Levine said after losing power in the 1930s King would host his own séances to communicate with the spirits of Leonardo da Vinci, Wilfrid Laurier, Theodore Roosevelt and — most importantly — his mother.
“He always felt his mother was with him and he would comment in the diary of spirits visiting him in the middle of the night or in his dreams,” Levine said. “He would write down all his nutty dreams.”
Sir John Sparrow Thompson, Canada’s fourth prime minister and first Roman Catholic to hold the office, served just two years as Canada’s leader.
His greatest achievement was actually as the justice minister for Sir John A. Macdonald, when he introduced the first Criminal Code of Canada.
But it was his death after suffering a heart attack at Windsor Castle in England on Dec. 12, 1894 while having lunch with Queen Victoria and the events that followed that make Thompson memorable, according to historian Arthur Milnes.
“Queen Victoria, to her great credit and not many Canadians know this, ordered the first Catholic mass in our guy’s honour held at Windsor since the reformation,” said Milnes.
“Then she puts his body on the royal train, sends him to Plymouth harbour where they paint a British man-of-war black in his honour to sail the body home to Canada.
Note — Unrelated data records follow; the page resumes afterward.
(** C10: a missing value in the updating frame leaves the location as it
    was, so a duplicate whose (country, city) query does not resolve keeps
    its previous location. *)
Theorem duplicate_keeps_location_on_miss {F : Type} `{EqDecision F}
    (geocode : str -> option (Location F)) :
  (forall (this that : series F Z str),
     s_location that = None ->
     s_location (update_row this that) = s_location this)
  /\ (forall data out i x,
        transform geocode data = Ok out -> data !! i = Some x ->
        (exists j y, (j < i)%nat /\ data !! j = Some y
                     /\ primary geocode y = primary geocode x) ->
        secondary geocode x = None ->
        s_location <$> out !! i = Some (primary geocode x)).
Proof.
  split.
  - intros this that Hthat. simpl. by rewrite Hthat.
  - intros data out i x Hout Hi Hdup Hsec.
    destruct (transform_lookup geocode data out i x Hout Hi)
      as (cap & b & _ & Hb & ->).
    apply Hb in Hdup as ->. simpl. by rewrite Hsec.
Qed.

Lemma duplicate_keeps_location_on_miss_witness :
  s_location <$> out_collide !! 1%nat = Some (Some (1, 2)).
Proof.
  destruct (duplicate_keeps_location_on_miss geo_collide) as [_ H].
  apply (H data_ok out_collide 1%nat rec_b);
    [vm_compute; reflexivity | reflexivity | | vm_compute; reflexivity].
  exists 0%nat, rec_a. split; [lia | split; vm_compute; reflexivity].
Defined.

(** * Further properties *)

(** ** The Field Cleaner only deletes *)

Section Deleting.

Implicit Types (old sep s t x y : str) (c : char).

Lemma lstrip_suffix s :
  exists p, s = p ++ lstrip s /\ forallb isspace p = true.
Proof.
  induction s as [|c s (p & Hp & Hsp)]; simpl.
  - by exists [].
  - destruct (isspace c) eqn:E.
    + exists (c :: p). simpl. rewrite E, Hsp. split; [by f_equal | done].
    + by exists [].
Qed.

Lemma lstrip_sublist s : lstrip s `sublist_of` s.
Proof.
  destruct (lstrip_suffix s) as (p & Hp & _). rewrite Hp at 2.
  by apply sublist_inserts_l.
Qed.

Lemma rstrip_sublist s : rstrip s `sublist_of` s.
Proof.
  unfold rstrip. destruct (lstrip_suffix (rev s)) as (p & Hp & _).
  rewrite <- (rev_involutive s) at 2. rewrite Hp at 2. rewrite rev_app_distr.
  by apply sublist_inserts_r.
Qed.

Lemma strip_sublist s : strip s `sublist_of` s.
Proof. unfold strip. etrans; [apply rstrip_sublist | apply lstrip_sublist]. Qed.

Lemma replace_go_sublist old k s : replace_go old [] k s `sublist_of` s.
Proof.
  revert k. induction s as [|c s IH]; intros k; cbn [replace_go]; [done|].
  destruct k; [|by constructor].
  destruct (startswith old (c :: s)); simpl; by constructor.
Qed.

Lemma truncate_at_sublist sep s : truncate_at sep s `sublist_of` s.
Proof.
  induction s as [|c s IH]; cbn [truncate_at]; [done|].
  destruct (startswith sep (c :: s)); [apply sublist_nil_l | by constructor].
Qed.

Lemma remove_char_sublist c s : remove_char c s `sublist_of` s.
Proof.
  unfold remove_char. induction s as [|x s IH]; simpl; [done|].
  destruct (negb (x =? c)%N); by constructor.
Qed.

Lemma sublist_full {A : Type} (l1 l2 : list A) :
  l1 `sublist_of` l2 -> (length l2 <= length l1)%nat -> l1 = l2.
Proof.
  induction 1 as [|a l1 l2 _ IH|a l1 l2 Hsub _]; simpl; intros Hlen.
  - done.
  - f_equal. apply IH. lia.
  - apply sublist_length in Hsub. lia.
Qed.

(** Removing an occurrence shortens the text. *)
Lemma replace_shorter old s :
  old <> [] -> occurs old s = true ->
  (length (replace old [] s) < length s)%nat.
Proof.
  intros Hold. unfold replace.
  induction s as [|c s IH]; cbn [occurs replace_go].
  - by destruct old.
  - destruct (startswith old (c :: s)); simpl.
    + intros _. pose proof (sublist_length _ _
        (replace_go_sublist old (length old - 1) s)). lia.
    + intros Hs. apply IH in Hs. lia.
Qed.

Lemma replace_same old s :
  old <> [] -> replace old [] s = s -> occurs old s = false.
Proof.
  intros Hold Heq. destruct (occurs old s) eqn:E; [|done].
  pose proof (replace_shorter old s Hold E) as Hlt. rewrite Heq in Hlt. lia.
Qed.

Lemma truncate_at_same sep s :
  sep <> [] -> truncate_at sep s = s -> occurs sep s = false.
Proof.
  intros Hsep. induction s as [|c s IH]; cbn [truncate_at occurs].
  - by destruct sep.
  - destruct (startswith sep (c :: s)); [done|]. intros [= Hs]. by apply IH.
Qed.

Lemma remove_char_same c s : remove_char c s = s -> c ∉ s.
Proof.
  intros Heq Hin. rewrite <- Heq in Hin.
  by apply remove_char_elem in Hin as [_ ?].
Qed.

(** A trimmed text does not start with a space. *)
Lemma strip_same_lstrip s : strip s = s -> lstrip s = s.
Proof.
  intros Heq. apply sublist_full; [apply lstrip_sublist|].
  rewrite <- Heq at 1. apply sublist_length, rstrip_sublist.
Qed.

Lemma lstrip_same_head c s : lstrip (c :: s) = c :: s -> isspace c = false.
Proof.
  simpl. destruct (isspace c) eqn:E; [|done]. intros Heq.
  pose proof (sublist_length _ _ (lstrip_sublist s)) as Hlen.
  rewrite Heq in Hlen. simpl in Hlen. lia.
Qed.

Lemma strip_same_no_diamond_head s :
  strip s = s -> startswith DIAMOND s = false.
Proof.
  intros Hs%strip_same_lstrip. destruct s as [|c s]; [done|].
  apply lstrip_same_head in Hs. unfold DIAMOND. cbn [startswith].
  destruct (N.eqb_spec 32 c) as [<-|_]; [|done].
  vm_compute in Hs. discriminate.
Qed.

Lemma lstrip_spaces s : forallb isspace s = true -> lstrip s = [].
Proof.
  induction s as [|c s IH]; simpl; [done|].
  intros [-> Hs]%andb_true_iff. by apply IH.
Qed.

End Deleting.

(** X1: [clean_text] only deletes characters: its result is a subsequence
    of its argument, so it is never longer and holds no character the
    argument does not hold. *)
Theorem clean_text_deletes_only (x : str) :
  (clean_text x `sublist_of` x)
  /\ (length (clean_text x) <= length x)%nat
  /\ (forall c, c ∈ clean_text x -> c ∈ x).
Proof.
  assert (sublist (clean_text x) x) as Hsub.
  { rewrite clean_text_eq.
    etrans; [apply remove_char_sublist|].
    etrans; [apply truncate_at_sublist|].
    etrans; [apply truncate_at_sublist|].
    etrans; [|apply strip_sublist].
    etrans; [|apply (replace_go_sublist NBSP 0)].
    destruct (startswith DIAMOND _); [done | apply truncate_at_sublist]. }
  split_and!; [done | by apply sublist_length |].
  intros c. by apply sublist_subseteq.
Qed.

(** X2: whatever the argument, the result of [clean_text] holds no ['[']
    and no newline. *)
Theorem clean_text_never_bracket_or_newline (x : str) :
  (91%N ∉ clean_text x) /\ (10%N ∉ clean_text x).
Proof. split; [apply clean_text_no_bracket | apply clean_text_no_newline]. Qed.

(** A text [clean_text] returns unchanged is trimmed and holds no
    marker: every step but deletes, so none may delete anything. *)
Lemma clean_text_fixed_inv (y : str) :
  clean_text y = y ->
  strip y = y /\ occurs NBSP y = false /\ occurs DIAMOND y = false
  /\ occurs FORMERLY y = false /\ (91%N ∉ y) /\ (10%N ∉ y).
Proof.
  intros Hy.
  assert (y `sublist_of` clean_text y) as Hback by by rewrite Hy.
  rewrite clean_text_eq in Hback.
  pose proof (strip_sublist y) as S1.
  pose proof (replace_go_sublist NBSP 0 (strip y)) as S2.
  fold (replace NBSP [] (strip y)) in S2.
  set (r := replace NBSP [] (strip y)) in *.
  set (d := if startswith DIAMOND r then r else truncate_at DIAMOND r) in *.
  assert (d `sublist_of` r) as S3.
  { unfold d. destruct (startswith DIAMOND r); [done|].
    apply truncate_at_sublist. }
  pose proof (truncate_at_sublist LBRACKET d) as S4.
  pose proof (truncate_at_sublist FORMERLY (truncate_at LBRACKET d)) as S5.
  pose proof (remove_char_sublist 10%N
                (truncate_at FORMERLY (truncate_at LBRACKET d))) as S6.
  assert (strip y = y) as E1.
  { apply (anti_symm sublist); [done|].
    do 5 (etrans; [|eassumption]). done. }
  assert (r = y) as E2.
  { apply (anti_symm sublist); [by rewrite <- E1|].
    do 4 (etrans; [|eassumption]). done. }
  assert (d = y) as E3.
  { apply (anti_symm sublist); [by rewrite <- E2|].
    do 3 (etrans; [|eassumption]). done. }
  assert (truncate_at LBRACKET d = y) as E4.
  { apply (anti_symm sublist); [by rewrite <- E3|].
    do 2 (etrans; [|eassumption]). done. }
  assert (truncate_at FORMERLY (truncate_at LBRACKET d) = y) as E5.
  { apply (anti_symm sublist); [by rewrite <- E4|].
    etrans; [|eassumption]. done. }
  assert (remove_char 10%N y = y) as E6.
  { rewrite clean_text_eq in Hy. fold r in Hy. fold d in Hy.
    by rewrite E5 in Hy. }
  rewrite E4 in E5. rewrite E3 in E4.
  unfold d in E3. rewrite E2 in E3.
  rewrite (strip_same_no_diamond_head y E1) in E3.
  unfold r in E2. rewrite E1 in E2.
  split_and!; [done | by apply replace_same | by apply truncate_at_same
              | by apply truncate_at_same | | by apply remove_char_same].
  apply occurs_single. by apply truncate_at_same.
Qed.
In the Victorian Era this is pretty big stuff.”
Thompson was one of two Canadian prime ministers to die in office, the first being Sir John A. Macdonald, and one of three prime ministers to die abroad, the others being Sir Charles Tupper and Richard Bedford Bennett who both died in England.
Canada’s first prime minister and his love affair with the bottle is well documented and has even been commemorated by Parks Canada.
“He drank a lot, like many other people,” Levine said. “He just happened to be the prime minister of Canada and he went on a lot of benders.”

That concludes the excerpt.